Stored items:

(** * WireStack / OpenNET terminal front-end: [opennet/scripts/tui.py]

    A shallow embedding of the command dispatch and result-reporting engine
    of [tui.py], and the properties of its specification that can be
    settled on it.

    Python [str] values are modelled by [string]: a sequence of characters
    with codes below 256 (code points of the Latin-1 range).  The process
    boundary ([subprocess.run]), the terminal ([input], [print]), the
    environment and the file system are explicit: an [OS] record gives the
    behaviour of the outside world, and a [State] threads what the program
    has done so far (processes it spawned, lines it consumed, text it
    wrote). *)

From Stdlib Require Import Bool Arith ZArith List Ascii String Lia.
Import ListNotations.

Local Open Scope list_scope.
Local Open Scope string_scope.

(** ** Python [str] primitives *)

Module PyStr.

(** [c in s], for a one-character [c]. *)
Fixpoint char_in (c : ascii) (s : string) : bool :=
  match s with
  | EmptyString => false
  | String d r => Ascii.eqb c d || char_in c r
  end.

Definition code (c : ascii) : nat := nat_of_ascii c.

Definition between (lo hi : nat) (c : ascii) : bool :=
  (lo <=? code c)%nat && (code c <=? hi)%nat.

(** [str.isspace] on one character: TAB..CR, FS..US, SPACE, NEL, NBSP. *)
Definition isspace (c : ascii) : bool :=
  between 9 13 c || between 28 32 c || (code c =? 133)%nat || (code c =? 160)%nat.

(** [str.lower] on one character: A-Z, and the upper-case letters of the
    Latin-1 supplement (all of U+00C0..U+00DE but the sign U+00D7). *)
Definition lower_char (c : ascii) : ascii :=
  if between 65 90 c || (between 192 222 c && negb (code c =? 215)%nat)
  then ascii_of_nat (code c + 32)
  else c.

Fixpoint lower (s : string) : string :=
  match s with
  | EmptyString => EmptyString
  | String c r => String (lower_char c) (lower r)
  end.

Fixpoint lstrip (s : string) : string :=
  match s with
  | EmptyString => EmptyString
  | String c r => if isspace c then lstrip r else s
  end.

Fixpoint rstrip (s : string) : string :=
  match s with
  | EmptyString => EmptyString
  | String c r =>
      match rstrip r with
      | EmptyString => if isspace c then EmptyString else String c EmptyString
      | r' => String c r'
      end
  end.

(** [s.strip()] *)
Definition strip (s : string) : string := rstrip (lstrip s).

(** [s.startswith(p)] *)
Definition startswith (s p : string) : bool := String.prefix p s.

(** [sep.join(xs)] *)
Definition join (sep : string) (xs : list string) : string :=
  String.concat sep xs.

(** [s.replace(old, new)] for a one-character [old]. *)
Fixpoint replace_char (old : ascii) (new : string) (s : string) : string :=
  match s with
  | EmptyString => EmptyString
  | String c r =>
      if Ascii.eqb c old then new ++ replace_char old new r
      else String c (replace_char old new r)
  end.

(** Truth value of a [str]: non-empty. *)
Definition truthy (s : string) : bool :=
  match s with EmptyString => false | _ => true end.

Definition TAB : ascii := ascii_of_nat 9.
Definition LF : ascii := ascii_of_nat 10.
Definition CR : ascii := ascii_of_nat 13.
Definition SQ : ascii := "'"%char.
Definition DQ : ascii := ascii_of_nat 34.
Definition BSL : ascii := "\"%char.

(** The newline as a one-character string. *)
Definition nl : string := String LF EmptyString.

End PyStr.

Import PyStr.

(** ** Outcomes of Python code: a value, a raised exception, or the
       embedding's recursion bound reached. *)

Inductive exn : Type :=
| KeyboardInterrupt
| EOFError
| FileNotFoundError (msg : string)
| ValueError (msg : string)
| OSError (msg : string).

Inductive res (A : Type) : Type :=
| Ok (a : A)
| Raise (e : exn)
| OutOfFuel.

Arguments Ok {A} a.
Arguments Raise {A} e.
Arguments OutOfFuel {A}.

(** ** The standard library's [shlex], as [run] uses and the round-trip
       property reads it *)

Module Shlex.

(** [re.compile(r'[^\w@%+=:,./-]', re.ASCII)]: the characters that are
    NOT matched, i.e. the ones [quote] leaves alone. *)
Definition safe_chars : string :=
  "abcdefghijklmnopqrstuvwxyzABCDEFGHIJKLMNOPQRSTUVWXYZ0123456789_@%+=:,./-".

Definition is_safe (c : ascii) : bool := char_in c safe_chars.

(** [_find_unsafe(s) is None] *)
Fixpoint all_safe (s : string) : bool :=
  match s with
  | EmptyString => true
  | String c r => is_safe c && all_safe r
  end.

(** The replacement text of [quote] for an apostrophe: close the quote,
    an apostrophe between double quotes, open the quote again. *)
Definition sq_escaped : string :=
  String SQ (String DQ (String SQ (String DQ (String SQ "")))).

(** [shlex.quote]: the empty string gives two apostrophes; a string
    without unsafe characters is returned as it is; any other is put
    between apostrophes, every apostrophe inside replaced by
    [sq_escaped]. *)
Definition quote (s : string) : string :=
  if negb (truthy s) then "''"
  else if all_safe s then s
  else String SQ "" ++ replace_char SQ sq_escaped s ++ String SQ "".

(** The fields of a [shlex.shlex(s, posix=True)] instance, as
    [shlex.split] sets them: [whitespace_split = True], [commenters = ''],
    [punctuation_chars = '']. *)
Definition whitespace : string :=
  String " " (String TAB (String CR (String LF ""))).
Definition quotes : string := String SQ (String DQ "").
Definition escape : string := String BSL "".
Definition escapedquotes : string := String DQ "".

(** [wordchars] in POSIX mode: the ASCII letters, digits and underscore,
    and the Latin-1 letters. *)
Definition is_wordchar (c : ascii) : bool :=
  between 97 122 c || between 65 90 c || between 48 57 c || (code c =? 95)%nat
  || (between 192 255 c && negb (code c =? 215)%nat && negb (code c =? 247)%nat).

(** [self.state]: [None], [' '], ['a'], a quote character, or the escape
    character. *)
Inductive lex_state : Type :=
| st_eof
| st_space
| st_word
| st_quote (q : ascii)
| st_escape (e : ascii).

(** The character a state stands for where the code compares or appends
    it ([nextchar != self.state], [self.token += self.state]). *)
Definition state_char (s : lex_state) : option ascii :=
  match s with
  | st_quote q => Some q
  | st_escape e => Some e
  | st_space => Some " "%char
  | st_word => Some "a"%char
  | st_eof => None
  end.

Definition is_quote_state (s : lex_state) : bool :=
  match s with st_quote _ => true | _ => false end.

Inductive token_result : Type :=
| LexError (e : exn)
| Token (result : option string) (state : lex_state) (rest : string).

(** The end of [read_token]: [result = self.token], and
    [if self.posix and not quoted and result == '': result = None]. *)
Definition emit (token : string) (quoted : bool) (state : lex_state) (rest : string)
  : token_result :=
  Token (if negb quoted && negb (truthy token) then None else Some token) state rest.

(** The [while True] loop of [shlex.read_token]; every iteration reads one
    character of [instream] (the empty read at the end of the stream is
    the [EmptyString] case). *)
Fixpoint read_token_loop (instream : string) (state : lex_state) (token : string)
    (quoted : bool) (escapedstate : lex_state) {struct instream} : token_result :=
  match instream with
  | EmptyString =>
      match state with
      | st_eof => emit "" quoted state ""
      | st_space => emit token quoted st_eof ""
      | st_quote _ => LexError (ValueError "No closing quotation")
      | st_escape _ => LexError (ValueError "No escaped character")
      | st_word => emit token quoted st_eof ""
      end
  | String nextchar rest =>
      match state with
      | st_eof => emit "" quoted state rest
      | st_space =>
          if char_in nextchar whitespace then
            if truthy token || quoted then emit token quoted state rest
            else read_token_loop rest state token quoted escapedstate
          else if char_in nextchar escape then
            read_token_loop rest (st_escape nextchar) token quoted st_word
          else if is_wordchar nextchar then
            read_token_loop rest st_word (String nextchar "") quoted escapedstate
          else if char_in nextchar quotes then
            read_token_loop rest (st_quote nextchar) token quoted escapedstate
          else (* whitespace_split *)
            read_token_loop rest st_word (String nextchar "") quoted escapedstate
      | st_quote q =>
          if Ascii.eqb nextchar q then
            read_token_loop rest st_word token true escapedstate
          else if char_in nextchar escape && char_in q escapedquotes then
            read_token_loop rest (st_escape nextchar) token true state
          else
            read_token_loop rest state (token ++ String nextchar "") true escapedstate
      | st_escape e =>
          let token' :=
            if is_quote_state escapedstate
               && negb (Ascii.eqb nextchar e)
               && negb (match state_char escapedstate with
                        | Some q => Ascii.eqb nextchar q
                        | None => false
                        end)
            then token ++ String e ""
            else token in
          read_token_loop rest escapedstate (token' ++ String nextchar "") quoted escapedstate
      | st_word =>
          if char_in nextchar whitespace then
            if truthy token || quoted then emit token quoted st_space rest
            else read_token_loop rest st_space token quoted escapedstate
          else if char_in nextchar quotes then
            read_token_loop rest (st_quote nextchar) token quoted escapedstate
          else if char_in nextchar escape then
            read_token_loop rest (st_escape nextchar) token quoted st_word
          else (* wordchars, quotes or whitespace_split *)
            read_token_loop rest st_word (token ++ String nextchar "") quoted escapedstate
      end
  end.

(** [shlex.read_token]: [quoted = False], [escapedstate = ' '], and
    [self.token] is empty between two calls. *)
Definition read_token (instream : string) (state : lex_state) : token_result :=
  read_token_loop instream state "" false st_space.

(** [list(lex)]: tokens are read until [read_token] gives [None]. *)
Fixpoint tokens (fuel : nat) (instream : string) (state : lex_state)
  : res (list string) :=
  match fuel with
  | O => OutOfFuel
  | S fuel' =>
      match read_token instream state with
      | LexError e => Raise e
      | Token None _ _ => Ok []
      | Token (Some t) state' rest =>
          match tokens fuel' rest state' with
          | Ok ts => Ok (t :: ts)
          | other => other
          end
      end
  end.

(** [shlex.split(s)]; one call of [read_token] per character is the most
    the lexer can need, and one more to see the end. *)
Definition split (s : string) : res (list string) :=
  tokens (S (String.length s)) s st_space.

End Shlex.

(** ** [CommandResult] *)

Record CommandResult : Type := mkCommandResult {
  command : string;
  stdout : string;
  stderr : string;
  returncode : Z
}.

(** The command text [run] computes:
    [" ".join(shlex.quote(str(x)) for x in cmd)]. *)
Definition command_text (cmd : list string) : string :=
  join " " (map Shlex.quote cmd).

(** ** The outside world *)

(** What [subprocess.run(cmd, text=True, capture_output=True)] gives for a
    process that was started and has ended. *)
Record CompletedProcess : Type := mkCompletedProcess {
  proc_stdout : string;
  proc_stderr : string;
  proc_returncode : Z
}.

==

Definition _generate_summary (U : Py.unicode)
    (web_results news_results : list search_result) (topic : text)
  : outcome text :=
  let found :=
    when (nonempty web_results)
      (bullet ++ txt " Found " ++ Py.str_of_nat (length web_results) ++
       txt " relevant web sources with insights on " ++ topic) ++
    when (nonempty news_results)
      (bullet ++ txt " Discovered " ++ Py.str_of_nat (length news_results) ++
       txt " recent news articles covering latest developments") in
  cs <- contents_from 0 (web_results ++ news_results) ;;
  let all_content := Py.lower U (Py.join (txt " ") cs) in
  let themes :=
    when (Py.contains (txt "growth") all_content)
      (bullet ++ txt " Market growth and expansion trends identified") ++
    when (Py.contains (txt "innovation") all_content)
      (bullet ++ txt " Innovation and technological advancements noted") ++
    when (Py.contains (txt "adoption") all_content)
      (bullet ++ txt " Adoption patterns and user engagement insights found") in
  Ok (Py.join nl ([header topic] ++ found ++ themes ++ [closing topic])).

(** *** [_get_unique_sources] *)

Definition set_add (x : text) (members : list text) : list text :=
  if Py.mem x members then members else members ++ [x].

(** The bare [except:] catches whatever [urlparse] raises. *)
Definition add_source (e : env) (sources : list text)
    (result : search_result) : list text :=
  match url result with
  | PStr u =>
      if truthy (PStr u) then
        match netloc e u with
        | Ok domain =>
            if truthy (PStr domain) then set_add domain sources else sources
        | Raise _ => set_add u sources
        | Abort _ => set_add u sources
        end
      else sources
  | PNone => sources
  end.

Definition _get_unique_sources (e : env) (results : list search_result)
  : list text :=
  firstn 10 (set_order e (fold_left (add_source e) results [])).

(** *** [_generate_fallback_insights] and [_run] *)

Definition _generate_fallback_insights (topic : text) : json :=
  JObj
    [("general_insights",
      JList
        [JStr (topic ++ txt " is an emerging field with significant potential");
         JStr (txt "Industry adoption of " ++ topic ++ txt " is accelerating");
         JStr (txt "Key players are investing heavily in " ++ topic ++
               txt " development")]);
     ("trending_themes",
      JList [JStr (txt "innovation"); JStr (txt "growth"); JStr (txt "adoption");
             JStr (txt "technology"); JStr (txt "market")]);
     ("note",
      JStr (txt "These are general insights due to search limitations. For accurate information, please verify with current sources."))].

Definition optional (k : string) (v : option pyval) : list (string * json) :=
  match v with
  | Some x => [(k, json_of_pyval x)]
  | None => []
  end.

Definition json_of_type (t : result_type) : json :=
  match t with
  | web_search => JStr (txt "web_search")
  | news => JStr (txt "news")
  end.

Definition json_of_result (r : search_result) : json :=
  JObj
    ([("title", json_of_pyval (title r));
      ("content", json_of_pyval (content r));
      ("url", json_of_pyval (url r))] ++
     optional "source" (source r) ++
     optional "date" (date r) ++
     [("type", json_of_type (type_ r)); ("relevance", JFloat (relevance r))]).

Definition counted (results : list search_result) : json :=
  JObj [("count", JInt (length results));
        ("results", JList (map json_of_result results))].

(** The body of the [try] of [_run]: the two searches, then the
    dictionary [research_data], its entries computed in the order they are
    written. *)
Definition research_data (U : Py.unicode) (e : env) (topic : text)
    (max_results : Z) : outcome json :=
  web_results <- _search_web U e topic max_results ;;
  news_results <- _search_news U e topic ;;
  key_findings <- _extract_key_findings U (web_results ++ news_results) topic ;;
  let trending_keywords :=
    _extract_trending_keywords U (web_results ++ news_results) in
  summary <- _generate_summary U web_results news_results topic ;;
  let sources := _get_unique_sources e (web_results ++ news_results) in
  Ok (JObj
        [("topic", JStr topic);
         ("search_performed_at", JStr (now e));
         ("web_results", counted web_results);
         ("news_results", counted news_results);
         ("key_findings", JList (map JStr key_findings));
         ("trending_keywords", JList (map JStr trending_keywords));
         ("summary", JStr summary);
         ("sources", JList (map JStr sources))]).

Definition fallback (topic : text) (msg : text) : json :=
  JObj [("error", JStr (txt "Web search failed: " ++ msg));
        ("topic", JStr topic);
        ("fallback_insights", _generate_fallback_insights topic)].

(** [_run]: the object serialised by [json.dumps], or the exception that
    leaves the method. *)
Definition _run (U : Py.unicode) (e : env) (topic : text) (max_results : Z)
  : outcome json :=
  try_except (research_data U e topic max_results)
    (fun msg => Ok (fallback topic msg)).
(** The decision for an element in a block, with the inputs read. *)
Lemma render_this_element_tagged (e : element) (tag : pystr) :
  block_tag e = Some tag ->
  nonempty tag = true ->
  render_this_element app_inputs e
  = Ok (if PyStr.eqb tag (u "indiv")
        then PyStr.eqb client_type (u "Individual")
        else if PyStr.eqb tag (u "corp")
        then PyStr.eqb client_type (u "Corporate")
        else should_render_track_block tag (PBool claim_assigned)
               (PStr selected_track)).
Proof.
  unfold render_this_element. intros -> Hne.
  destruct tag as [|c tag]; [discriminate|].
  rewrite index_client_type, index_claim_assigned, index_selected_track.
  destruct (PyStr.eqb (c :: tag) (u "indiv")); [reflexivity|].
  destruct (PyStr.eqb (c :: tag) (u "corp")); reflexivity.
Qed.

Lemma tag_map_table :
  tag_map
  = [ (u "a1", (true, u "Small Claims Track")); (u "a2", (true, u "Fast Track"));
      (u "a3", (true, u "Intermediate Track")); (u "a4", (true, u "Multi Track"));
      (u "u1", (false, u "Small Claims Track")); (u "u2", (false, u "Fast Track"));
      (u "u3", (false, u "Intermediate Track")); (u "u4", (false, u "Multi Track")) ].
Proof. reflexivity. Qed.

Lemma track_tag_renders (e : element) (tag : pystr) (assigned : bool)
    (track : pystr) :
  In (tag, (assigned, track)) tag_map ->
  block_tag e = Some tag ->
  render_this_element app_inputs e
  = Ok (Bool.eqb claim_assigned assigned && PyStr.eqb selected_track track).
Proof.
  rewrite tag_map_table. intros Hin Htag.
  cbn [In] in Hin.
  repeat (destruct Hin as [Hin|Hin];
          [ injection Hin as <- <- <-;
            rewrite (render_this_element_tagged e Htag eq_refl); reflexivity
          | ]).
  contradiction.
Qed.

**Exercise requirements**
All of the lines above that carry the string "world" need to be found and copied.

**Response to this exercise**
    behaviour of the outside world, and a [State] threads what the program
(** ** The outside world *)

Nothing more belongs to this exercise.